[Data excerpts]
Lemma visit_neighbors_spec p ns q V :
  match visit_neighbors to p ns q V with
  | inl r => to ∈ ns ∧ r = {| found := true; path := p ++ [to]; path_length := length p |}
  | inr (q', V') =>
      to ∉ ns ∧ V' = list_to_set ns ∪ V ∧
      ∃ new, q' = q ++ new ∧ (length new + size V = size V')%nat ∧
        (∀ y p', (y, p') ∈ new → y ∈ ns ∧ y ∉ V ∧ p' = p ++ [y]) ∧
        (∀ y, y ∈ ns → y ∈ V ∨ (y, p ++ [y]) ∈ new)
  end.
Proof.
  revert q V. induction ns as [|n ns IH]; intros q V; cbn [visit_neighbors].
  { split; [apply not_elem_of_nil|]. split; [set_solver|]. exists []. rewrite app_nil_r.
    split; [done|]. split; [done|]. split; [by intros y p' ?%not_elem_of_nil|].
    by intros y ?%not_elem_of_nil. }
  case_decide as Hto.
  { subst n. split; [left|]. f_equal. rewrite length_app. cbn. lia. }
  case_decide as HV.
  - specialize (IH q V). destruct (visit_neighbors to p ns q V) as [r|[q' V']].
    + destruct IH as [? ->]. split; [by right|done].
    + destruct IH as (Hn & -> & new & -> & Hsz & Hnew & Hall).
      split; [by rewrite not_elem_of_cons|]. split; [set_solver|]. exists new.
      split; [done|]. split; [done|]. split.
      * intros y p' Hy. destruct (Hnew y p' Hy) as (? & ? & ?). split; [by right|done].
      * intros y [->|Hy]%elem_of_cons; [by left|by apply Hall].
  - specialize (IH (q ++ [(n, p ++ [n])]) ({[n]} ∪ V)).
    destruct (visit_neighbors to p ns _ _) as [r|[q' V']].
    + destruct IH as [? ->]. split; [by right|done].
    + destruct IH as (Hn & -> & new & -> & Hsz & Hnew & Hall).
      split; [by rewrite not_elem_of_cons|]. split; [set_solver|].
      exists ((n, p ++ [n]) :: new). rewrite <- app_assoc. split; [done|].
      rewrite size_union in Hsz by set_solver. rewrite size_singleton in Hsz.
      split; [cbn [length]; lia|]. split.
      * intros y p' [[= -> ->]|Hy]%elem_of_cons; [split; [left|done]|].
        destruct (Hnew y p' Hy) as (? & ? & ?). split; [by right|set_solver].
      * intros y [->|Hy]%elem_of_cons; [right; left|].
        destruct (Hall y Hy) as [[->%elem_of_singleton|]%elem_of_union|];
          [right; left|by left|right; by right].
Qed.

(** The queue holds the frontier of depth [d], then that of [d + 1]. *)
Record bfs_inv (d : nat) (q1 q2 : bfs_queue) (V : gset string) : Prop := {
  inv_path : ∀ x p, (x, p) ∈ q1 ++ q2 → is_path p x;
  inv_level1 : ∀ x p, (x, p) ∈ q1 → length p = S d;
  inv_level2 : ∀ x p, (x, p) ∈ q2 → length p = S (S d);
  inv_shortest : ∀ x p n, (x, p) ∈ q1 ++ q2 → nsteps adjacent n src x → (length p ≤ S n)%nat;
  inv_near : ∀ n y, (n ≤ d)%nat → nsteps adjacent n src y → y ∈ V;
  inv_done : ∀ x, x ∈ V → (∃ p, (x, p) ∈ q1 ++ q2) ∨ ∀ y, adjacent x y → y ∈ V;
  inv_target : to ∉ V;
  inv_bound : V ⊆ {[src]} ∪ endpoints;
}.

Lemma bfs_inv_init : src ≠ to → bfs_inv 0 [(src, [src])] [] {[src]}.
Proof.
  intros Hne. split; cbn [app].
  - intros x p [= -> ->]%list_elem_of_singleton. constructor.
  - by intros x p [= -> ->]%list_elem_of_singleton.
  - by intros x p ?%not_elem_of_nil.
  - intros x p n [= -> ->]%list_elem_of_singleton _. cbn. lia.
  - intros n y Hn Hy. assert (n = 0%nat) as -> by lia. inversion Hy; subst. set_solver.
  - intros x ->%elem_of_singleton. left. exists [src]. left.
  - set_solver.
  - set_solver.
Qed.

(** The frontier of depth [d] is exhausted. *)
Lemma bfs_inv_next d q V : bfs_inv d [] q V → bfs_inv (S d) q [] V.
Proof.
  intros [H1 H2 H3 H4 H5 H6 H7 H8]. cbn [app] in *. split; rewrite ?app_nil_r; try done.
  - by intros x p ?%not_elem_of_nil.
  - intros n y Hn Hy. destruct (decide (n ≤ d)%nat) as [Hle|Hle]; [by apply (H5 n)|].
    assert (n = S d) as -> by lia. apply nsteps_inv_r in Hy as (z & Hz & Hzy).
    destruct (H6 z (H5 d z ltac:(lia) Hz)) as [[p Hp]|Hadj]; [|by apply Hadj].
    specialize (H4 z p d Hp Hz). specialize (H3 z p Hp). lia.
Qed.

==

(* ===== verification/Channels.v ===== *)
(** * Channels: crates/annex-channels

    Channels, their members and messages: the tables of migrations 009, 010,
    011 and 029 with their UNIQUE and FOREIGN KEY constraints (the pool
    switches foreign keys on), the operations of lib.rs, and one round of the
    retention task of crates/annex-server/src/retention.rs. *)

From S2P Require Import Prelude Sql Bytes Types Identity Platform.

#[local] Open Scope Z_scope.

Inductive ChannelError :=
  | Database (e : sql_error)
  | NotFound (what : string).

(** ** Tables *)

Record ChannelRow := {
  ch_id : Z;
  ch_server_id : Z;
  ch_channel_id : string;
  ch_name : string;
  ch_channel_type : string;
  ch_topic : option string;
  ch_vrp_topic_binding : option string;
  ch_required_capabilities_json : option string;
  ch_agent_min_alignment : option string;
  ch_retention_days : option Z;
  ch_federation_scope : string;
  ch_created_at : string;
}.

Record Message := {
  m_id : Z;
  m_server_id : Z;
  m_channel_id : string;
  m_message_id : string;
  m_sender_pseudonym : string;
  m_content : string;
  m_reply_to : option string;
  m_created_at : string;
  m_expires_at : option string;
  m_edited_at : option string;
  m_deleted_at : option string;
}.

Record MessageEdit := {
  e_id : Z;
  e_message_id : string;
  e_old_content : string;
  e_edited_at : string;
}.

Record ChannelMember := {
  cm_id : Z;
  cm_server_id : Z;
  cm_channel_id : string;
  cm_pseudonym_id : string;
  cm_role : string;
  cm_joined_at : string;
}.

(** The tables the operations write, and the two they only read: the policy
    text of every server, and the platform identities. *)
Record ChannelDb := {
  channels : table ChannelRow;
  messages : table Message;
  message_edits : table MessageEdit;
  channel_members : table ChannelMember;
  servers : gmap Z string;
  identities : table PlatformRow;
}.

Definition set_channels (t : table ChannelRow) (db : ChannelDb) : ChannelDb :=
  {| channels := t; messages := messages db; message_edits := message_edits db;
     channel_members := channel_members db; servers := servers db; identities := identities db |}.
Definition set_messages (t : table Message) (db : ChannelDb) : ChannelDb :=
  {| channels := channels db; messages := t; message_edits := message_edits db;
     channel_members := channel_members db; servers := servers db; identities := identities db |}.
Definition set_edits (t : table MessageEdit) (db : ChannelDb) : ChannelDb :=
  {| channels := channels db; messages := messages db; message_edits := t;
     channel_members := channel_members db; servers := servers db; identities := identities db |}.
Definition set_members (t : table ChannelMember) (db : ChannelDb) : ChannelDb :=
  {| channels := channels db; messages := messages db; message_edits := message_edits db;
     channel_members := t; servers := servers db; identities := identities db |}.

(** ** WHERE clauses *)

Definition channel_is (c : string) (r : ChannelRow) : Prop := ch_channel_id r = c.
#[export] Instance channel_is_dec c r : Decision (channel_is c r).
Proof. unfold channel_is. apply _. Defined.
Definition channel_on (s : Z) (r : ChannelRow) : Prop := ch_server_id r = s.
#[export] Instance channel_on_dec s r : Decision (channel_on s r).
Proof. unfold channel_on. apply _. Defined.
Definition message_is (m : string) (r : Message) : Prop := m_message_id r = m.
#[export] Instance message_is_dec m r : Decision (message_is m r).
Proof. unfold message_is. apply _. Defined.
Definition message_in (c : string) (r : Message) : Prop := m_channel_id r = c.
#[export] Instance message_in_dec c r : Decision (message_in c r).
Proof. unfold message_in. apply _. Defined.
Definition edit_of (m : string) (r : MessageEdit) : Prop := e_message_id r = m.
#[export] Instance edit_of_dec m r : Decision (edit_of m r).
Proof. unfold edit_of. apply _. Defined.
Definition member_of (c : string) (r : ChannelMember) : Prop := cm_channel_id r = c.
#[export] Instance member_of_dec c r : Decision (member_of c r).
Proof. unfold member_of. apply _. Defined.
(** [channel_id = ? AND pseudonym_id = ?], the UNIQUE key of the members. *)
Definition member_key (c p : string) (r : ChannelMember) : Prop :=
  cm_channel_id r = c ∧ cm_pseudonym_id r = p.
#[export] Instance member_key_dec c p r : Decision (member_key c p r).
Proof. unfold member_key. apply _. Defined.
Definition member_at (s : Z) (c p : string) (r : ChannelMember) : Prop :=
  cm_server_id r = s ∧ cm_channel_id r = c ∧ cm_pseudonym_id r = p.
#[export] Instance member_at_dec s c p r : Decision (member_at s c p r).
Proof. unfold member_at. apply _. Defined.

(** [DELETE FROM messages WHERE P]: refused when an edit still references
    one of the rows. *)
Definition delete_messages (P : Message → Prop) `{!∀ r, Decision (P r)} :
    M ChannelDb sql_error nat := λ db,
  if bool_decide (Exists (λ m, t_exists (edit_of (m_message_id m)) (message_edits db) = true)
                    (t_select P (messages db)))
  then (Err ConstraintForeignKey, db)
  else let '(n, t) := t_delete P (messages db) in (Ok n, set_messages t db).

- [EXERCISE REQUIREMENTS]: Given the records above, restate word for word only the lines starting at the one with "Definition set_edits (t" and ending at the one with "Definition channel_on (s".

- [WRITTEN SOLUTION]:
Definition set_edits (t : table MessageEdit) (db : ChannelDb) : ChannelDb :=
  {| channels := channels db; messages := messages db; message_edits := t;
     channel_members := channel_members db; servers := servers db; identities := identities db |}.
Definition set_members (t : table ChannelMember) (db : ChannelDb) : ChannelDb :=
  {| channels := channels db; messages := messages db; message_edits := message_edits db;
     channel_members := t; servers := servers db; identities := identities db |}.

(** ** WHERE clauses *)

Definition channel_is (c : string) (r : ChannelRow) : Prop := ch_channel_id r = c.
#[export] Instance channel_is_dec c r : Decision (channel_is c r).
Proof. unfold channel_is. apply _. Defined.
Definition channel_on (s : Z) (r : ChannelRow) : Prop := ch_server_id r = s.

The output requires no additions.